Review: Brush Clash Tamiya vs Citadel

Welcome to the Painting Arena! A fight the of century is before us! In the left corner we have a ‘Citadel Layer S’ brush! When it comes to painting miniatures this hobby brush is a Games Workshop’s bread and butter! Worth approximately 4,3 €, Citadel Layer S will be clashed against a cheaper Tamiya 87050. Tamiya’s approximate worth is only 3,4 € but it has a fighting spirit like no other! Which brush will emerge victorious? Which one will fall to oblivion? Buckle up and see for yourself…
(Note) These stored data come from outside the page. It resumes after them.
(** X11. An event whose [requestContext] is present but is not an object
    ([null], a text, a list, ...), or whose [requestContext.http] is
    present but is not an object, makes the handler raise AttributeError
    before anything is parsed or logged. *)
Theorem malformed_request_context_raises (json_loads : string -> option value)
    (json_dumps : list (string * value) -> string) (thr : float) (epoch : Z)
    (event : payload) (context : value) :
  (exists v, event !! "requestContext"%string = Some v /\ forall d, v <> VDict d) \/
  (exists rc v, event !! "requestContext"%string = Some (VDict rc) /\
     rc !! "http"%string = Some v /\ forall d, v <> VDict d) ->
  lambda_handler json_loads json_dumps thr epoch event context = ([], Throw AttributeError).
Proof.
  intros [(v & Hv & Hnd) | (rc & v & Hrc & Hv & Hnd)]; unfold lambda_handler.
  - rewrite (get_present _ _ _ _ Hv).
    destruct v as [ |b|z|x|s|l|d]; try reflexivity. contradiction (Hnd d). reflexivity.
  - rewrite (get_present _ _ _ _ Hrc). cbn [py_get].
    rewrite (get_present _ _ _ _ Hv). cbn [mbind outcome_bind].
    destruct v as [ |b|z|x|s|l|d]; try reflexivity. contradiction (Hnd d). reflexivity.
Qed.

Lemma malformed_request_context_raises_witness :
  lambda_handler sample_loads sample_dumps DEFAULT_RISK_THRESHOLD 1700000000
    {[ "requestContext"%string := VNone; "body"%string := VStr "{}" ]} VNone =
    ([], Throw AttributeError).
Proof.
  apply malformed_request_context_raises. left. exists VNone.
  split; [reflexivity | discriminate].
Defined.

(** X12. A body whose text parses to something that is not an object (a
    list, a number, a text, [null]) is handed on by [_safe_json] as it is,
    and the handler then raises AttributeError at [payload.keys()]: it
    logs nothing and answers nothing. *)
Theorem non_object_payload_raises (json_loads : string -> option value)
    (json_dumps : list (string * value) -> string) (thr : float) (epoch : Z)
    (event : payload) (context : value) (s : string) (v : value) :
  event !! "requestContext"%string = None ->
  event !! "body"%string = Some (VStr s) ->
  s <> ""%string ->
  json_loads s = Some v ->
  (forall p, v <> VDict p) ->
  _safe_json json_loads (VStr s) = v /\
  lambda_handler json_loads json_dumps thr epoch event context = ([], Throw AttributeError).
Proof.
  intros Hctx Hbody Hs Hv Hnd.
  assert (Hp : _safe_json json_loads (VStr s) = v).
  { unfold _safe_json, truthy. destruct (String.eqb_spec s ""); [contradiction|].
    cbn [negb]. rewrite Hv. reflexivity. }
  split; [exact Hp|].
  unfold lambda_handler. rewrite (not_preflight event Hctx).
  cbv beta iota delta [eq_str]. rewrite (get_present _ _ _ _ Hbody), Hp.
  destruct v as [ |b|z|x|t|l|d]; try reflexivity. contradiction (Hnd d). reflexivity.
Qed.

Lemma non_object_payload_raises_witness :
  _safe_json sample_loads (VStr "[1, 2]") = VList [VInt 1; VInt 2] /\
  lambda_handler sample_loads sample_dumps DEFAULT_RISK_THRESHOLD 1700000000
    {[ "body"%string := VStr "[1, 2]" ]} VNone = ([], Throw AttributeError).
Proof.
  apply non_object_payload_raises; try reflexivity; discriminate.
Defined.

(** X13. Under the default threshold an event with no [requestContext]
    whose body is absent, [null] or the empty text is answered as the empty
    payload is: one log line with no key, status 200, risk score 0.35,
    level "LOW", the single factor "Average grade < 70%" and five
    recommendations (practice block, office hours, steady pace, easiest
    assignment first, the "Why this plan" line). *)
Theorem empty_body_is_empty_payload (json_loads : string -> option value)
    (json_dumps : list (string * value) -> string) (epoch : Z)
    (event : payload) (context : value) :
  json_loads "{}"%string = Some (VDict ∅) ->
  event !! "requestContext"%string = None ->
  event !! "body"%string = None \/ event !! "body"%string = Some VNone \/
    event !! "body"%string = Some (VStr "") ->
  lambda_handler json_loads json_dumps DEFAULT_RISK_THRESHOLD epoch event context =
    ([[]],
     Return (response json_dumps 200
       [ ("ok"%string, VBool true);
         ("risk_score"%string, VFloat (float_lit "0.35"));
         ("risk_level"%string, VStr "LOW");
         ("factors"%string, VList [VStr "Average grade < 70%"]);
         ("recommendations"%string,
          VList [VStr practice_block; VStr office_hours; VStr steady_pace;
                 VStr easiest_first; VStr "Why this plan: Average grade < 70%."]);
         ("generated_at_epoch"%string, VInt epoch) ])).
Proof.
  intros Hempty Hctx Hbody.
  assert (Hp : _safe_json json_loads (get event "body" (VStr "")) = VDict ∅).
  { unfold _safe_json.
    destruct Hbody as [Hb | [Hb | Hb]];
      [rewrite (get_absent _ _ _ Hb) | rewrite (get_present _ _ _ _ Hb) ..];
      cbn [truthy String.eqb negb]; rewrite Hempty; reflexivity. }
  rewrite (handler_without_context _ _ _ _ _ _ ∅ Hctx Hp).
  destruct empty_payload_run as (Hrisk & Hrecs & Hround & Hlevel & Hkeys).
  rewrite Hkeys, Hrisk. cbn [lift mbind outcome_bind].
  rewrite Hrecs. cbn [lift mbind outcome_bind]. rewrite Hround, Hlevel. reflexivity.
Qed.

Lemma empty_body_is_empty_payload_witness :
  exists r, lambda_handler sample_loads sample_dumps DEFAULT_RISK_THRESHOLD 1700000000
    ∅ VNone = ([[]], Return r).
Proof.
  eexists. apply (empty_body_is_empty_payload sample_loads sample_dumps 1700000000 ∅ VNone).
  - reflexivity.
  - reflexivity.
  - left. reflexivity.
Defined.

(** X14. Whenever the handler returns, preflight or not, what it returns
    is a response with status code 200, a text body and the four CORS
    headers (content type application/json, any origin, the headers
    Content-Type and Authorization, the methods OPTIONS and POST): it has
    no other status, every failure is an exception. *)
Theorem every_answer_is_200_with_cors (json_loads : string -> option value)
    (json_dumps : list (string * value) -> string) (thr : float) (epoch : Z)
    (event : payload) (context r : value) :
  snd (lambda_handler json_loads json_dumps thr epoch event context) = Return r ->
  exists d headers body, r = VDict d /\
    d !! "statusCode"%string = Some (VInt 200) /\
    d !! "headers"%string = Some (VDict headers) /\
    d !! "body"%string = Some (VStr body) /\
    headers !! "Content-Type"%string = Some (VStr "application/json") /\
    headers !! "Access-Control-Allow-Origin"%string = Some (VStr "*") /\
    headers !! "Access-Control-Allow-Headers"%string = Some (VStr "Content-Type,Authorization") /\
    headers !! "Access-Control-Allow-Methods"%string = Some (VStr "OPTIONS,POST").
Proof.
  intros Hr.
  destruct (handler_return_inv _ _ _ _ _ _ _ Hr) as [-> | (p & x & recs & rs & _ & _ & _ & _ & ->)].
  - destruct (response_fields json_dumps 200 [("ok"%string, VBool true)])
      as (d & headers & H). exists d, headers. eexists. exact H.
  - match goal with |- context [response json_dumps 200 ?b] =>
      destruct (response_fields json_dumps 200 b) as (d & headers & H) end.
    exists d, headers. eexists. exact H.
Qed.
Brush Clash Tamiya vs Citadel 5

I used a Infinity: Lunokhod miniature that could use some paint job to clash Citadel Layer S against Tamiya 87050. Both of these brushes had seen some action but not enough to be called a ‘veteran’. Let’s say that both were purchased recently and were used just couple of times before this clash. For the purpose of this article I used Games Workshop’s Mechrite Red. Till now I had no problems using this paint. It’s consistency let’s me paint constantly for a long period of time before I need to either clean or switch brushes. I started by applying Mechrite Red on one leg of the miniature – I used an unrelated brush for that, to check out the paint. It went good, so I switched to Citadel Layer S. This is how it looked after painting a single Lunokhod’s leg…
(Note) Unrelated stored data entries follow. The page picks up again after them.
(** * storepablo: entitlement and inventory engine of [cde/cde/main.py]

    A shallow embedding of the Telegram bot's handlers that redeem keys
    ([key_cmd]), hand out stock ([get_cmd]), ban and unban users and
    upload stock, together with the properties of the specification that
    concern them.

    The JSON files behind [load_data]/[save_data] are the fields of the
    record [store]; a handler is a function from the store to the new store
    and the reply it sends.  The text of the replies is not modelled: a
    reply is a constructor carrying the values the message interpolates. *)

From stdpp Require Import gmap strings list pretty.
From Stdlib Require Import Ascii ZArith Lia.

Local Open Scope string_scope.
Local Open Scope list_scope.
Local Open Scope Z_scope.

(** ** Python values and builtins *)

(** [lst[:n]] and [lst[n:]] for an arbitrary integer [n]: a negative bound
    counts from the end and both are clamped to the list. *)
Definition slice_bound {A} (n : Z) (lst : list A) : nat :=
  if n <? 0 then Z.to_nat (Z.max 0 (Z.of_nat (length lst) + n))
  else Z.to_nat n.

Definition slice_to {A} (n : Z) (lst : list A) : list A :=
  take (slice_bound n lst) lst.

Definition slice_from {A} (n : Z) (lst : list A) : list A :=
  drop (slice_bound n lst) lst.

(** [len(lst)] *)
Definition len {A} (lst : list A) : Z := Z.of_nat (length lst).

(** [lst.remove(x)]: the first occurrence only. *)
Fixpoint list_remove_first (x : Z) (lst : list Z) : list Z :=
  match lst with
  | [] => []
  | y :: rest => if decide (y = x) then rest else y :: list_remove_first x rest
  end.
Brush Clash Tamiya vs Citadel 11

After only one part of the miniature entire brush turned into utter chaos. Hair behaved like if they really ‘wanted’ to disperse. I had a lot of difficulity covering the entire surface without moisting and reposing the brush (which I didn’t for the sake of this article).

Next in line was Tamiya 87050 and I’ve painted both rear legs with it before taking a picture…

Brush Clash Tamiya vs Citadel 12

As you can see Tamiya 87050 hair held ground and stayed composed. I wandered how long this brush can stay this way so I kept painting and painted entire Lunokhod without ever reposing brush’s tip. Here’s the result…

Brush Clash Tamiya vs Citadel 13

Tamiya 87050 stayed composed till the end. Must say that regardless of using Tamiya’s brushes for some time now – I was surprised to see it’s performance. Check out the video below to see how the clash proceeded…

RESULTS:

After long battle in which a lot of paint was spilled – Tamiya 87050 emerged a victor! Not only cheaper but much – MUCH – more durable and paint job friendly. The tip worked well throughout the entire process with hair flexible and pose reshaping itself. This kind of brush will surely provide you with comfort. Opposite to that Citadel Layer S failed after merely seconds of usage. It’s tip went berzerk the instant I started painting. I would never recommend this kind of brush for anything except washing or applying glue. I wander why I’ve tolerated this kind of brush’s behaviour till now… well it’s either trash or death in suicide mission for this one now. Will never purchase another Games Workshop’s brush again.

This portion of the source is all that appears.